When you’re about to move around, you need to take off that gear and stretch your inflamed foot with plantar fasciitis stretching exercises. That’s where most of those stretching exercises for plantar fasciitis come in handy. Of course, when your feet are sore, take some time to slightly massage them before you get started with any stretching for plantar fasciitis care. Some people use a hard object like a golf ball to gently work the inflamed area (to promote blood flow), though most people massage using ice. Either way works!
As for the plantar fasciitis stretches, it’s best to perform stretching exercises for plantar fasciitis in the morning and about three other times during the day. That ensures that your foot remains well stretchedand less prone to healing in a tense position.
One of the most common stretching exercises for plantar fasciitisis is known as the plantar fascia stretch, a sitting stretch. When you’re sitting, place your inflamed foot across your knee. With your hand on your affected foot, pull the toes there back toward your shin, until you feel them stretch your arch. After that, run your thumb along your foot to feel tension. Hold that for a count of 10 and repeat.
You can also try another stretch, one known as the belt stretch. Using a wide belt, hold both ends of the belt in your hands and place the center of that belt over the ball of your foot. Keep your knee straight and pull your ankle back to yourself with the belt and your front leg muscles. Pull it back and hold it for about 10 seconds. Relax, and then repeat the stretch for about 5 to 10 minutes.
Thanks for telling me about those stretching exercises for plantar fasciitis! Can you tell me more about some optimal stretching exercises for plantar fasciitis?
Sure, there are plenty of stretching exercises for plantar fasciitis! Another common stretching for plantar fasciitis exercise is known as the incline board stretch.
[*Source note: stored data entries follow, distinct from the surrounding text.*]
(** * Arena tracker: profile synchronisation and the sort/filter view

    A shallow embedding of the TypeScript sources
      - [ImageGrid] of components/image-grid.tsx (in src/app/components/tabs.tsx):
        the sorted view and the confirmation step;
      - [ProfileManager] of src/app/components/profile-manager.tsx:
        load, add, update, delete, toggle, and the search filter;
      - lib/database.ts (src/unnamed/part_002): the access to the remote store
        and the realtime subscription;
      - src/app/lib/storage.ts: the localStorage module;
      - types.ts (src/unnamed/part_001): [Profile];
    and the properties of the specification that are stated about them. *)

From Stdlib Require Import ZArith Lia Sorting.Sorted Permutation.
From stdpp Require Import base option list strings gmap pretty.

Local Open Scope string_scope.
Local Open Scope list_scope.
Local Open Scope nat_scope.

(** ** JavaScript strings and the host-defined string operations *)

(** A JavaScript string is a sequence of code units; it is modelled by [string],
    whose characters are 8-bit code units.  Nothing below depends on the width
    of a code unit. *)

(** [String.prototype.localeCompare] and [String.prototype.toLowerCase] are
    host-defined: their result depends on the collation and case tables of the
    engine.  The interface below is what the program relies on: a comparison
    returning a negative, zero or positive number that is a consistent
    comparator, and a lower-casing that leaves the empty string alone. *)
Class HostStrings := {
  localeCompare : string → string → Z;
  toLowerCase : string → string;
  localeCompare_flip : ∀ a b, (0 < localeCompare a b → localeCompare b a < 0)%Z;
  localeCompare_trans : ∀ a b c,
    (localeCompare a b ≤ 0 → localeCompare b c ≤ 0 → localeCompare a c ≤ 0)%Z;
  toLowerCase_empty : toLowerCase "" = ""
}.

(** [s.includes(sub)] on strings: [sub] occurs in [s] as a contiguous run. *)
Fixpoint str_includes (s sub : string) : bool :=
  String.prefix sub s ||
  match s with
  | EmptyString => false
  | String _ s' => str_includes s' sub
  end.

(** [s.trim()]: white space and line terminators are removed at both ends. *)
Definition is_space (c : Ascii.ascii) : bool :=
  let n := Ascii.nat_of_ascii c in
  (n =? 32)%nat || ((9 <=? n)%nat && (n <=? 13)%nat).

Fixpoint trim_start (s : string) : string :=
  match s with
  | String c s' => if is_space c then trim_start s' else s
  | EmptyString => EmptyString
  end.

Fixpoint trim_end (s : string) : string :=
  match s with
  | EmptyString => EmptyString
  | String c s' =>
      match trim_end s' with
      | EmptyString => if is_space c then EmptyString else String c EmptyString
      | t => String c t
      end
  end.

Definition trim (s : string) : string := trim_end (trim_start s).

(** ** JavaScript arrays, as far as the program uses them *)

(** [arr.includes(x)] on an array of strings. *)
Definition includes (arr : list string) (x : string) : bool :=
  existsb (String.eqb x) arr.

(** [arr.indexOf(x)]: the first index holding [x], [None] standing for [-1]. *)
Fixpoint indexOf (arr : list string) (x : string) : option nat :=
  match arr with
  | [] => None
  | y :: arr' => if String.eqb y x then Some 0 else S <$> indexOf arr' x
  end.

(** [arr.splice(i, 1)]: the array without the element at index [i]. *)
Definition splice1 {A} (i : nat) (arr : list A) : list A :=
  take i arr ++ drop (S i) arr.

(** [arr.push(x)]. *)
Definition push {A} (arr : list A) (x : A) : list A := arr ++ [x].

(** [arr.findIndex(p)], [None] standing for [-1]. *)
Fixpoint findIndex {A} (p : A → bool) (arr : list A) : option nat :=
  match arr with
  | [] => None
  | y :: arr' => if p y then Some 0 else S <$> findIndex p arr'
  end.

(** [arr.sort(cmp)].  ECMAScript requires the sort to be stable and, for a
    consistent comparator, to return the elements in the comparator's order;
    every such sort returns the same array.  It is modelled by the stable
    insertion sort: an element goes in front of the first later element it
    does not compare greater than. *)
Fixpoint sort_insert {A} (cmp : A → A → Z) (x : A) (l : list A) : list A :=
  match l with
  | [] => [x]
  | y :: l' => if (cmp x y <=? 0)%Z then x :: l else y :: sort_insert cmp x l'
  end.

Definition array_sort {A} (cmp : A → A → Z) (arr : list A) : list A :=
  foldr (sort_insert cmp) [] arr.

(** ** The presentation engine: image-grid.tsx and the search filter *)

Record ImageTile := { tile_name : string; tile_src : string }.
This stretch involves using a board, book or other flat object on the floor. That should be situated about two feet from the wall, where you should stand. Place your foot onto that board, keeping your knee, hips and legs straight while you lean into the wall. Hold that for about 5 seconds, and then do about 10- to 20 heel raises. Relax in between repetitions and repeat the exercise for about 10 minutes. You can also do this exercise with a flexed knee for the same amount of time.
Another stretching exercise for plantar fasciitis that you can do is known as the massage stretch. This stretch uses a tubular object like a thick plastic pipe. Rest your feet onto the object, keeping the center of your foot’s arch set there. The bar should be about two inches in diameter and padded all around.
Sit with your knee bent about 90 degrees and start rolling your inflamed foot over the bar. Keep increasing the pressure until you feel slight discomfort from your inflamed foot. Hold that pressure as you continue to roll your foot over the bar for about 5 to 10 minutes at a time.
So, as you can see, there are limits to what physical activity you can do with your foot if it’s affected by plantar fasciitis, but that doesn’t mean you can’t do any physical activity. These stretching exercises for plantar fasciitis can help you keep your foot well stretched without having to deal with excessive pain from regular physical activity.